Но это, повторюсь, внешняя экзоструктура культуры, частично, конечно, интериоризированная. Но в культуре протекали и теневые компенсаторные процессы. Как только репрессивная система, поддерживающая экзоскелет и постоянную насильственную мобильность населения, ослабела, начал быстро развиваться процесс спонтанного формирования и стабилизации разных видов теневой культуры в самом широком спектре: от проникновения лагерной культуры в городские дворы, армию (дедовщина) до диссидентского движения. Как бы эти формы теневой культуры ни различались по установкам и ценностным ориентирам, их так или иначе объединяло одно: отторжение сконструированной внешней системы правил, то есть разные формы отчуждения общества от государства, лояльность каким-то другим ценностям и институтам. Собственно, всенародно любимый Владимир Высоцкий — он в основном именно про это.

Проблема этого отчуждения не решена до сих пор: вот что такое, например, коррупция — да еще и в таких масштабах? Это позиция, в соответствии с которой вы вроде как находитесь при исполнении определенных правил и регламентов, но на самом деле их не принимаете, действуя в пользу каких-то других институциональных норм. Патриарх Кирилл вот только что высказался об «отчуждении русских от государства», имея в виду, что русским надо занимать должности и посты в государстве и бизнесе. Я также использую понятие «отчуждение от государства», но в другом смысле. В силу памяти о репрессивной природе этого государства люди отчуждены от него даже тогда, когда занимают в нем посты и позиции, они не играют по его правилам, а играют вопреки этим правилам, паразитически используют его в собственных целях — это и есть коррупция. И это на самом деле одна из фундаментальных проблем именно культуры, а вовсе не только правовая или законодательная проблема.

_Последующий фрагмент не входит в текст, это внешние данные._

Lemma append_nil_r (a : string) : a ++ "" = a.
Proof.
  induction a as [|ch a IH]; simpl; [reflexivity | now rewrite IH].
Qed.

(** After a string operand no space is inserted, whatever comes next. *)
Lemma doPrint_after_string (b : bool) (a : list fmt.Arg) :
  fmt.doPrint b true a = fmt.doPrint false false a.
Proof.
  destruct a as [|arg rest]; [reflexivity|].
  simpl. now rewrite andb_false_r.
Qed.

Lemma Sprint_string_cons (s : string) (a : list fmt.Arg) :
  fmt.Sprint (fmt.Str s :: a) = s ++ fmt.Sprint a.
Proof.
  unfold fmt.Sprint. simpl. now rewrite doPrint_after_string.
Qed.

Lemma Sprint_one_string (s : string) : fmt.Sprint [fmt.Str s] = s.
Proof.
  rewrite Sprint_string_cons. apply append_nil_r.
Qed.

(** ** The level parser *)

Lemma levelOfStr_parsed (s : string) (lv : Level) :
  levelOfStr s = (lv, None) ->
  (s = "disabled" /\ lv = DisabledLevel) \/ (s = "error" /\ lv = ErrorLevel) \/
  (s = "warning" /\ lv = WarnLevel) \/ (s = "info" /\ lv = InfoLevel) \/
  (s = "debug" /\ lv = DebugLevel).
Proof.
  unfold levelOfStr.
  destruct (String.eqb_spec s "disabled") as [->|_]; [intros [= <-]; tauto|].
  destruct (String.eqb_spec s "error") as [->|_]; [intros [= <-]; tauto|].
  destruct (String.eqb_spec s "warning") as [->|_]; [intros [= <-]; tauto|].
  destruct (String.eqb_spec s "info") as [->|_]; [intros [= <-]; tauto|].
  destruct (String.eqb_spec s "debug") as [->|_]; [intros [= <-]; tauto|].
  discriminate.
Qed.

Lemma levelOfStr_unknown (s : string) :
  ~ In s levelNames ->
  levelOfStr s =
    (InfoLevel,
     Some (errorString ("invalid log level: " ++ s
             ++ "; use one of: disabled | error | warning | info | debug "))).
Proof.
  intros H. unfold levelOfStr.
  destruct (String.eqb_spec s "disabled") as [->|_]; [exfalso; apply H; simpl; tauto|].
  destruct (String.eqb_spec s "error") as [->|_]; [exfalso; apply H; simpl; tauto|].
  destruct (String.eqb_spec s "warning") as [->|_]; [exfalso; apply H; simpl; tauto|].
  destruct (String.eqb_spec s "info") as [->|_]; [exfalso; apply H; simpl; tauto|].
  destruct (String.eqb_spec s "debug") as [->|_]; [exfalso; apply H; simpl; tauto|].
  reflexivity.
Qed.

(** ** Construction *)

(** With a level that parses, [New] returns the wired logger and no error. *)
Lemma New_wired (present : bool) (s : string) (lv : Level) (v : bool) :
  levelOfStr s = (lv, None) ->
  New (sinkArg present) s v = (wired present lv v, None).
Proof.
  intros H.
  destruct (levelOfStr_parsed s lv H) as [[-> ->]|[[-> ->]|[[-> ->]|[[-> ->]|[-> ->]]]]];
    destruct present, v; reflexivity.
Qed.

(** With a level that does not parse, [New] returns the bare logger and the
    parser's error. *)
Lemma New_bare (w : option io.Writer) (s : string) (v : bool) (lv : Level) (e : goerror) :
  levelOfStr s = (lv, Some e) ->
  New w s v = (bare w v, Some e).
Proof.
  intros H. unfold New. now rewrite H.
Qed.

(** ** Writing a line *)

Lemma appendTo_nowhere (p : string) (st : World) : appendTo false false false p st = st.
Proof.
  now destruct st.
Qed.

(** The writer of the error console side: the sink when there is one, then
    standard error. *)
Lemma Write_toErr (present : bool) (p : string) (st : World) :
  Write ((if present then sink else ioutil.Discard) ++ os.Stderr)%list p st
  = appendTo present false true p st.
Proof.
  destruct present; reflexivity.
Qed.

(** The writer of the output side: the sink when there is one, and standard
    output when the verbose flag is set. *)
Lemma Write_toOut (present v : bool) (p : string) (st : World) :
  Write (if v then ((if present then sink else ioutil.Discard) ++ os.Stdout)%list
         else if present then sink else ioutil.Discard) p st
  = appendTo present v false p st.
Proof.
  destruct present, v; try reflexivity. simpl. now rewrite appendTo_nowhere.
Qed.

(** [Output] on a logger made with the flags of [New] writes one [line]. *)
Lemma Output_line (rt : Runtime) (out : io.Writer) (tag body : string) (st : World) :
  log.Output rt (log.New out tag 3) body st = Write out (line rt tag body) st.
Proof.
  unfold log.Output, log.formatHeader, line, newline. simpl.
  now rewrite !append_assoc.
Qed.

Lemma Print_line (rt : Runtime) (out : io.Writer) (tag body : string) (st : World) :
  log.Print rt (log.New out tag 3) [fmt.Str body] st = Write out (line rt tag body) st.
Proof.
  unfold log.Print. rewrite Sprint_one_string. apply Output_line.
Qed.

Lemma Fatal_line (rt : Runtime) (out : io.Writer) (tag body : string) (st : World) :
  log.Fatal rt (log.New out tag 3) [fmt.Str body] st
  = os.Exit 1 (Write out (line rt tag body) st).
Proof.
  unfold log.Fatal. rewrite Sprint_one_string. now rewrite Output_line.
Qed.

(** The guard of a leveled method in front of a logger that [New] wires from
    severity [sev] on. *)
Lemma guarded_Print (rt : Runtime) (sev lv : Level) (out : io.Writer)
  (tag body : string) (st : World) :
  let p := if sev <=? lv then Some (log.New out tag 3) else None in
  (if (lv <? sev) || isNil p then st
   else on_logger p (fun lg => log.Print rt lg [fmt.Str body]) st)
  = if sev <=? lv then Write out (line rt tag body) st else st.
Proof.
  simpl. destruct (Z.leb_spec sev lv) as [Hle|Hlt].
  - assert ((lv <? sev) = false) as -> by (apply Z.ltb_ge; exact Hle).
    simpl. apply Print_line.
  - now rewrite orb_true_r.
Qed.

(** ** What each method does on a wired logger *)

(** Unfold a leveled method, go through its guard, and read the write off
    the writer's lemma. *)
Ltac through_guard method write_lemma :=
  unfold method; etransitivity; [apply guarded_Print|]; now rewrite write_lemma.

(** A goal [sev <= lv -> _] whose conclusion tests [sev <=? lv]. *)
Ltac enabled :=
  let Hle := fresh "Hle" in
  intros Hle; apply Z.leb_le in Hle; rewrite Hle; try split; reflexivity.

Section Wired.

Variable rt : Runtime.
Variables present v : bool.
Variable lv : Level.

Let l := wired present lv v.

Lemma Error_wired (msg : list fmt.Arg) (st : World) :
  Error rt l msg st =
  if ErrorLevel <=? lv
  then appendTo present false true (line rt "ERROR: " (compose rt l msg)) st else st.
Proof.
  through_guard Error Write_toErr.
Qed.

Lemma Errorf_wired (format : string) (msg : list fmt.Arg) (st : World) :
  Errorf rt l format msg st =
  if ErrorLevel <=? lv
  then appendTo present false true (line rt "ERROR: " (composef rt l format msg)) st
  else st.
Proof.
  through_guard Errorf Write_toErr.
Qed.

Lemma Warn_wired (msg : list fmt.Arg) (st : World) :
  Warn rt l msg st =
  if WarnLevel <=? lv
  then appendTo present false true (line rt "WARN:  " (compose rt l msg)) st else st.
Proof.
  through_guard Warn Write_toErr.
Qed.

Lemma Warnf_wired (format : string) (msg : list fmt.Arg) (st : World) :
  Warnf rt l format msg st =
  if WarnLevel <=? lv
  then appendTo present false true (line rt "WARN:  " (composef rt l format msg)) st
  else st.
Proof.
  through_guard Warnf Write_toErr.
Qed.

Lemma Info_wired (msg : list fmt.Arg) (st : World) :
  Info rt l msg st =
  if InfoLevel <=? lv
  then appendTo present v false (line rt "INFO:  " (compose rt l msg)) st else st.
Proof.
  through_guard Info Write_toOut.
Qed.

Lemma Infof_wired (format : string) (msg : list fmt.Arg) (st : World) :
  Infof rt l format msg st =
  if InfoLevel <=? lv
  then appendTo present v false (line rt "INFO:  " (composef rt l format msg)) st
  else st.
Proof.
  through_guard Infof Write_toOut.
Qed.

Lemma Debug_wired (msg : list fmt.Arg) (st : World) :
  Debug rt l msg st =
  if DebugLevel <=? lv
  then appendTo present v false (line rt "DEBUG: " (compose rt l msg)) st else st.
Proof.
  through_guard Debug Write_toOut.
Qed.

Lemma Debugf_wired (format : string) (msg : list fmt.Arg) (st : World) :
  Debugf rt l format msg st =
  if DebugLevel <=? lv
  then appendTo present v false (line rt "DEBUG: " (composef rt l format msg)) st
  else st.
Proof.
  through_guard Debugf Write_toOut.
Qed.

Lemma Fatal_wired (msg : list fmt.Arg) (st : World) :
  Fatal rt l msg st =
  os.Exit 1 (appendTo present false true (line rt "FATAL: " (compose rt l msg)) st).
Proof.
  unfold Fatal. simpl. rewrite Fatal_line. now rewrite Write_toErr.
Qed.

Lemma Fatalf_wired (format : string) (msg : list fmt.Arg) (st : World) :
  Fatalf rt l format msg st =
  os.Exit 1
    (appendTo present false true (line rt "FATAL: " (composef rt l format msg)) st).
Proof.
  unfold Fatalf. simpl. rewrite Fatal_line. now rewrite Write_toErr.
Qed.

End Wired.

(** ** Levels: names, parsing, validation *)

Lemma isLevel_In (l : Level) : isLevel l = true <-> In l levels.
Proof.
  unfold isLevel, levels, DisabledLevel, ErrorLevel, WarnLevel, InfoLevel, DebugLevel.
  rewrite andb_true_iff, !Z.leb_le. simpl. lia.
Qed.

Lemma isLevel_false (l : Level) : isLevel l = false <-> ~ In l levels.
Proof.
  rewrite <- isLevel_In. destruct (isLevel l); split; congruence.
Qed.

(** C1. Round trip of the level names: for each of the five levels, parsing
    the level's string gives back that level and no error; and each of the
    five level names parses, without error, to a level whose string is that
    name. *)
Theorem level_string_roundtrip :
  (forall l : Level, In l levels -> levelOfStr (Level_String l) = (l, None)) /\
  (forall s : string, In s levelNames ->
     exists l : Level,
       levelOfStr s = (l, None) /\ In l levels /\ Level_String l = s).
Proof.
  split.
  - intros l Hl. simpl in Hl.
    destruct Hl as [<-|[<-|[<-|[<-|[<-|[]]]]]]; reflexivity.
  - intros s Hs. simpl in Hs.
    destruct Hs as [<-|[<-|[<-|[<-|[<-|[]]]]]];
      eexists; (split; [reflexivity | split; [simpl; tauto | reflexivity]]).
Qed.

Lemma level_string_roundtrip_witness :
  levelOfStr (Level_String WarnLevel) = (WarnLevel, None) /\
  exists l : Level,
    levelOfStr "warning" = (l, None) /\ In l levels /\ Level_String l = "warning".
Proof.
  split.
  - apply (proj1 level_string_roundtrip WarnLevel). simpl. tauto.
  - apply (proj2 level_string_roundtrip "warning"). simpl. tauto.
Defined.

Здесь мы, конечно, заговорили о культуре в фундаментальном смысле слова — как о системе практик и габитусов, что, конечно, правильно, если мы серьезно говорим о культуре. Но давайте в рамках нашего разговора вернемся к культуре в узком смысле: как ансамблю учреждений определенного рода, маркированных этим понятием. Как таковой в основных своих чертах этот ансамбль сложился в сталинский период как результат мер «культурной революции». Война, разумеется, означала здесь значительную цезуру и при этом серьезные содержательные коррективы, например, в форме возвращения церкви в пространство организационного контроля или нового учреждения филологического факультета и факультета философии. Однако поскольку задачи культурной революции рассматривались как выполненные, то в послевоенный период происходит, как говорит мой коллега Руслан Хестанов, рутинизация культурной политики в СССР. Этот процесс завершается формированием первого в мире министерства культуры — как раз в 1953 году, когда умер Сталин.

— Это было первое в мире министерство культуры?

— Да, первое в мире. Это советская идея. До этого государство в таких масштабах не ставило задачу управления культурой в сопоставимом по масштабу ведомственном ключе. Кстати, когда недавно Кирилл Разлогов говорил о том, что «культура» у нас продолжает пониматься как «министерская культура», то это прямое наследие именно вот этой сталинской конструкции.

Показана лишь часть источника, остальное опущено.